Task description: Nothing in the entries may be altered; copy them in full.

■ ■ ■ ■ ■

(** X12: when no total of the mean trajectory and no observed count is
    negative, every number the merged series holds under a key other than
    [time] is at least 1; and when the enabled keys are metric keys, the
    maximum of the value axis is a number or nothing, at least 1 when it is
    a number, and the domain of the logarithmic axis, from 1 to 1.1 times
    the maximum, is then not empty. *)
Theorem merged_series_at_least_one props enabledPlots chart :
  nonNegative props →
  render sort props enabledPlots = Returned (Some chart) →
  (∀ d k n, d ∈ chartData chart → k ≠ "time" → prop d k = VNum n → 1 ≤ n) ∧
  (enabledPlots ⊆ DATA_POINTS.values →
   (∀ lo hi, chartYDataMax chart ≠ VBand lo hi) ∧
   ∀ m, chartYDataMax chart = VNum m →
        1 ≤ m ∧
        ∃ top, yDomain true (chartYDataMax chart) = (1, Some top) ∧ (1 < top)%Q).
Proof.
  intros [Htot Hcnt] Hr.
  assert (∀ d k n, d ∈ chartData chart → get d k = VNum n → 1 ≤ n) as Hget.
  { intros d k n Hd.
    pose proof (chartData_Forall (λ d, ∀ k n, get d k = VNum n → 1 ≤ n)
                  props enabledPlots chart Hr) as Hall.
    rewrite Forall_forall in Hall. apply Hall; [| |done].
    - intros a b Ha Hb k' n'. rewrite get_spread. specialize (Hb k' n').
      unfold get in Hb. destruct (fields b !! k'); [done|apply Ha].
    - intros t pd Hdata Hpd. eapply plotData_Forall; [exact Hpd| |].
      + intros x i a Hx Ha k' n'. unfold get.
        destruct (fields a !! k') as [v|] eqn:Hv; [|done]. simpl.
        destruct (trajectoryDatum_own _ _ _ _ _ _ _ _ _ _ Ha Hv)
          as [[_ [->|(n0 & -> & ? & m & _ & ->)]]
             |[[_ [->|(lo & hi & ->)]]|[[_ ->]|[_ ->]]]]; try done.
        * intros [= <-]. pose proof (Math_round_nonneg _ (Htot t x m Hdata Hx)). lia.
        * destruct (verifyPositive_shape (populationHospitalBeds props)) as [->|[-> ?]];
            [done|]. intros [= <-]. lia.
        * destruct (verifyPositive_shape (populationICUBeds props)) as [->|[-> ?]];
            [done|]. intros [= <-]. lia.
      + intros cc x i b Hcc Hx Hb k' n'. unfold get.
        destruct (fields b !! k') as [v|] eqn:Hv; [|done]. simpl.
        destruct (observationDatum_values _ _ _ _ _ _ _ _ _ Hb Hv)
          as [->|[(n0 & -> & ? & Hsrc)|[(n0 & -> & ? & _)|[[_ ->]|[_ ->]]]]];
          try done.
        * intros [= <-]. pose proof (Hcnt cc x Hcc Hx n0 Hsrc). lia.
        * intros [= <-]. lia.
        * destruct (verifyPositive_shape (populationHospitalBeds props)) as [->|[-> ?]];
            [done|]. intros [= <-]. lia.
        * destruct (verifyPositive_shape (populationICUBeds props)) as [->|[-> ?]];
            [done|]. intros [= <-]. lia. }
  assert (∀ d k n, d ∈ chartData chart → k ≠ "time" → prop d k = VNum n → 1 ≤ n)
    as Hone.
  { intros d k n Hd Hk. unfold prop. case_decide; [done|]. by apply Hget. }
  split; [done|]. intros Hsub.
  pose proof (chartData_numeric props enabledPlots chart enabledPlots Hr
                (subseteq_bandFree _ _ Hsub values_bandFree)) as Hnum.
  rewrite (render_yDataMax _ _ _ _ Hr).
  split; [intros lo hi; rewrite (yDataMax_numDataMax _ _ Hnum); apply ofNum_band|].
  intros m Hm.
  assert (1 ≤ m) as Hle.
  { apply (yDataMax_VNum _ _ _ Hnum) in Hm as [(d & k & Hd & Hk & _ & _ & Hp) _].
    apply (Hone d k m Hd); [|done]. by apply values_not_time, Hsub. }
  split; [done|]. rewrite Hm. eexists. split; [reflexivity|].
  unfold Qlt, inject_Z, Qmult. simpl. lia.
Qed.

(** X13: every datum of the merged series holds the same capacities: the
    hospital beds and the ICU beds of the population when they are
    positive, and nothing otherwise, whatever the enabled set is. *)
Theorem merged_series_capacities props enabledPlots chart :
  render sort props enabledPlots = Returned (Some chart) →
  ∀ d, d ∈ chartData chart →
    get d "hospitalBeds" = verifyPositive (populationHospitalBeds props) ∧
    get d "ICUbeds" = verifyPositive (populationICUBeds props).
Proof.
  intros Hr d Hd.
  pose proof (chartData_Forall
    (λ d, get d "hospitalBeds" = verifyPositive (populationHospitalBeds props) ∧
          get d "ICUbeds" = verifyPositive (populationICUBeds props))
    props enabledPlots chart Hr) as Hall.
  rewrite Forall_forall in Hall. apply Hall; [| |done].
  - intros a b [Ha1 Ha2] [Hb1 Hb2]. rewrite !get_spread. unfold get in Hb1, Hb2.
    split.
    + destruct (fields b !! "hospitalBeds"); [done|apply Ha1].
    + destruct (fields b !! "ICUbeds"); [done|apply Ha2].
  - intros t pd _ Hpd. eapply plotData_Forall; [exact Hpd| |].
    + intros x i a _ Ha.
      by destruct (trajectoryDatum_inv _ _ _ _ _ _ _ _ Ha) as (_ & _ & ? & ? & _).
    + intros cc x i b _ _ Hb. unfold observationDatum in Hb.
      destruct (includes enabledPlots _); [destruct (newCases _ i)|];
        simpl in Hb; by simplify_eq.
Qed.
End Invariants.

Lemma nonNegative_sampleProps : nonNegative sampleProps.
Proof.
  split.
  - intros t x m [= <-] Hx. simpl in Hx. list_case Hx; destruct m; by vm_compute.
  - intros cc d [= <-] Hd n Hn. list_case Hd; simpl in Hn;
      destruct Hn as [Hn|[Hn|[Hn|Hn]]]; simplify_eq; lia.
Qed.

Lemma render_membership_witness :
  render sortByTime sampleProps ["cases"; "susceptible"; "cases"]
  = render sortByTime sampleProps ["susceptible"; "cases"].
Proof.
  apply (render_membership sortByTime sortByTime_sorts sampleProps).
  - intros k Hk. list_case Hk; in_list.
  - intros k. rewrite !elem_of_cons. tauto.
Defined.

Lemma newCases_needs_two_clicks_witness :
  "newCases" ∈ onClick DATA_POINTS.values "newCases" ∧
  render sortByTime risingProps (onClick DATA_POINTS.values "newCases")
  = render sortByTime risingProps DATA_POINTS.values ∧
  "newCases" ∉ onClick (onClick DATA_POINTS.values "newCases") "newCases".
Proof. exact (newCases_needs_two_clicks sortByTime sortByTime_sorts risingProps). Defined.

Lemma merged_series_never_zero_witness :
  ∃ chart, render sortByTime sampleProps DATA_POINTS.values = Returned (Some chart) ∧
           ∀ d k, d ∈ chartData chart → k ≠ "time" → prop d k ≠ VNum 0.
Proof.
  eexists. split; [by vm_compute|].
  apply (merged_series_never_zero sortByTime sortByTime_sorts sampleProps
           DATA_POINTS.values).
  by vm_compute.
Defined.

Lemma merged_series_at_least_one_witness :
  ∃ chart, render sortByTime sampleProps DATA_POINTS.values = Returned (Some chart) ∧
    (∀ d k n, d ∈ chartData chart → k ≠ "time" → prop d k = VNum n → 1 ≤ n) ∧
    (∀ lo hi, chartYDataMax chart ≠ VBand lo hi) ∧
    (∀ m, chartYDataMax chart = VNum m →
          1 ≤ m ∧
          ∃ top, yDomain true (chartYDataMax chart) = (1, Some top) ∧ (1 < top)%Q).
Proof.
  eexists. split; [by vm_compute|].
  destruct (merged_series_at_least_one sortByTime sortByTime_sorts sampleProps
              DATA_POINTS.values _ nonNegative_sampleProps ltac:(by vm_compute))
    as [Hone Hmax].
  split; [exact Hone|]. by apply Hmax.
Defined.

■ ■ ■ ■ ■

Task response:
(** X12: when no total of the mean trajectory and no observed count is
    negative, every number the merged series holds under a key other than
    [time] is at least 1; and when the enabled keys are metric keys, the
    maximum of the value axis is a number or nothing, at least 1 when it is
    a number, and the domain of the logarithmic axis, from 1 to 1.1 times
    the maximum, is then not empty. *)
Theorem merged_series_at_least_one props enabledPlots chart :
  nonNegative props →
  render sort props enabledPlots = Returned (Some chart) →
  (∀ d k n, d ∈ chartData chart → k ≠ "time" → prop d k = VNum n → 1 ≤ n) ∧
  (enabledPlots ⊆ DATA_POINTS.values →
   (∀ lo hi, chartYDataMax chart ≠ VBand lo hi) ∧
   ∀ m, chartYDataMax chart = VNum m →
        1 ≤ m ∧
        ∃ top, yDomain true (chartYDataMax chart) = (1, Some top) ∧ (1 < top)%Q).
Proof.
  intros [Htot Hcnt] Hr.
  assert (∀ d k n, d ∈ chartData chart → get d k = VNum n → 1 ≤ n) as Hget.
  { intros d k n Hd.
    pose proof (chartData_Forall (λ d, ∀ k n, get d k = VNum n → 1 ≤ n)
                  props enabledPlots chart Hr) as Hall.
    rewrite Forall_forall in Hall. apply Hall; [| |done].
    - intros a b Ha Hb k' n'. rewrite get_spread. specialize (Hb k' n').
      unfold get in Hb. destruct (fields b !! k'); [done|apply Ha].
    - intros t pd Hdata Hpd. eapply plotData_Forall; [exact Hpd| |].
      + intros x i a Hx Ha k' n'. unfold get.
        destruct (fields a !! k') as [v|] eqn:Hv; [|done]. simpl.
        destruct (trajectoryDatum_own _ _ _ _ _ _ _ _ _ _ Ha Hv)
          as [[_ [->|(n0 & -> & ? & m & _ & ->)]]
             |[[_ [->|(lo & hi & ->)]]|[[_ ->]|[_ ->]]]]; try done.
        * intros [= <-]. pose proof (Math_round_nonneg _ (Htot t x m Hdata Hx)). lia.
        * destruct (verifyPositive_shape (populationHospitalBeds props)) as [->|[-> ?]];
            [done|]. intros [= <-]. lia.
        * destruct (verifyPositive_shape (populationICUBeds props)) as [->|[-> ?]];
            [done|]. intros [= <-]. lia.
      + intros cc x i b Hcc Hx Hb k' n'. unfold get.
        destruct (fields b !! k') as [v|] eqn:Hv; [|done]. simpl.
        destruct (observationDatum_values _ _ _ _ _ _ _ _ _ Hb Hv)
          as [->|[(n0 & -> & ? & Hsrc)|[(n0 & -> & ? & _)|[[_ ->]|[_ ->]]]]];
          try done.
        * intros [= <-]. pose proof (Hcnt cc x Hcc Hx n0 Hsrc). lia.
        * intros [= <-]. lia.
        * destruct (verifyPositive_shape (populationHospitalBeds props)) as [->|[-> ?]];
            [done|]. intros [= <-]. lia.
        * destruct (verifyPositive_shape (populationICUBeds props)) as [->|[-> ?]];
            [done|]. intros [= <-]. lia. }
  assert (∀ d k n, d ∈ chartData chart → k ≠ "time" → prop d k = VNum n → 1 ≤ n)
    as Hone.
  { intros d k n Hd Hk. unfold prop. case_decide; [done|]. by apply Hget. }
  split; [done|]. intros Hsub.
  pose proof (chartData_numeric props enabledPlots chart enabledPlots Hr
                (subseteq_bandFree _ _ Hsub values_bandFree)) as Hnum.
  rewrite (render_yDataMax _ _ _ _ Hr).
  split; [intros lo hi; rewrite (yDataMax_numDataMax _ _ Hnum); apply ofNum_band|].
  intros m Hm.
  assert (1 ≤ m) as Hle.
  { apply (yDataMax_VNum _ _ _ Hnum) in Hm as [(d & k & Hd & Hk & _ & _ & Hp) _].
    apply (Hone d k m Hd); [|done]. by apply values_not_time, Hsub. }
  split; [done|]. rewrite Hm. eexists. split; [reflexivity|].
  unfold Qlt, inject_Z, Qmult. simpl. lia.
Qed.

(** X13: every datum of the merged series holds the same capacities: the
    hospital beds and the ICU beds of the population when they are
    positive, and nothing otherwise, whatever the enabled set is. *)
Theorem merged_series_capacities props enabledPlots chart :
  render sort props enabledPlots = Returned (Some chart) →
  ∀ d, d ∈ chartData chart →
    get d "hospitalBeds" = verifyPositive (populationHospitalBeds props) ∧
    get d "ICUbeds" = verifyPositive (populationICUBeds props).
Proof.
  intros Hr d Hd.
  pose proof (chartData_Forall
    (λ d, get d "hospitalBeds" = verifyPositive (populationHospitalBeds props) ∧
          get d "ICUbeds" = verifyPositive (populationICUBeds props))
    props enabledPlots chart Hr) as Hall.
  rewrite Forall_forall in Hall. apply Hall; [| |done].
  - intros a b [Ha1 Ha2] [Hb1 Hb2]. rewrite !get_spread. unfold get in Hb1, Hb2.
    split.
    + destruct (fields b !! "hospitalBeds"); [done|apply Ha1].
    + destruct (fields b !! "ICUbeds"); [done|apply Ha2].
  - intros t pd _ Hpd. eapply plotData_Forall; [exact Hpd| |].
    + intros x i a _ Ha.
      by destruct (trajectoryDatum_inv _ _ _ _ _ _ _ _ Ha) as (_ & _ & ? & ? & _).
    + intros cc x i b _ _ Hb. unfold observationDatum in Hb.
      destruct (includes enabledPlots _); [destruct (newCases _ i)|];
        simpl in Hb; by simplify_eq.
Qed.
End Invariants.

Lemma nonNegative_sampleProps : nonNegative sampleProps.
Proof.
  split.
  - intros t x m [= <-] Hx. simpl in Hx. list_case Hx; destruct m; by vm_compute.
  - intros cc d [= <-] Hd n Hn. list_case Hd; simpl in Hn;
      destruct Hn as [Hn|[Hn|[Hn|Hn]]]; simplify_eq; lia.
Qed.

Lemma render_membership_witness :
  render sortByTime sampleProps ["cases"; "susceptible"; "cases"]
  = render sortByTime sampleProps ["susceptible"; "cases"].
Proof.
  apply (render_membership sortByTime sortByTime_sorts sampleProps).
  - intros k Hk. list_case Hk; in_list.
  - intros k. rewrite !elem_of_cons. tauto.
Defined.

Lemma newCases_needs_two_clicks_witness :
  "newCases" ∈ onClick DATA_POINTS.values "newCases" ∧
  render sortByTime risingProps (onClick DATA_POINTS.values "newCases")
  = render sortByTime risingProps DATA_POINTS.values ∧
  "newCases" ∉ onClick (onClick DATA_POINTS.values "newCases") "newCases".
Proof. exact (newCases_needs_two_clicks sortByTime sortByTime_sorts risingProps). Defined.

Lemma merged_series_never_zero_witness :
  ∃ chart, render sortByTime sampleProps DATA_POINTS.values = Returned (Some chart) ∧
           ∀ d k, d ∈ chartData chart → k ≠ "time" → prop d k ≠ VNum 0.
Proof.
  eexists. split; [by vm_compute|].
  apply (merged_series_never_zero sortByTime sortByTime_sorts sampleProps
           DATA_POINTS.values).
  by vm_compute.
Defined.

Lemma merged_series_at_least_one_witness :
  ∃ chart, render sortByTime sampleProps DATA_POINTS.values = Returned (Some chart) ∧
    (∀ d k n, d ∈ chartData chart → k ≠ "time" → prop d k = VNum n → 1 ≤ n) ∧
    (∀ lo hi, chartYDataMax chart ≠ VBand lo hi) ∧
    (∀ m, chartYDataMax chart = VNum m →
          1 ≤ m ∧
          ∃ top, yDomain true (chartYDataMax chart) = (1, Some top) ∧ (1 < top)%Q).
Proof.
  eexists. split; [by vm_compute|].
  destruct (merged_series_at_least_one sortByTime sortByTime_sorts sampleProps
              DATA_POINTS.values _ nonNegative_sampleProps ltac:(by vm_compute))
    as [Hone Hmax].
  split; [exact Hone|]. by apply Hmax.
Defined.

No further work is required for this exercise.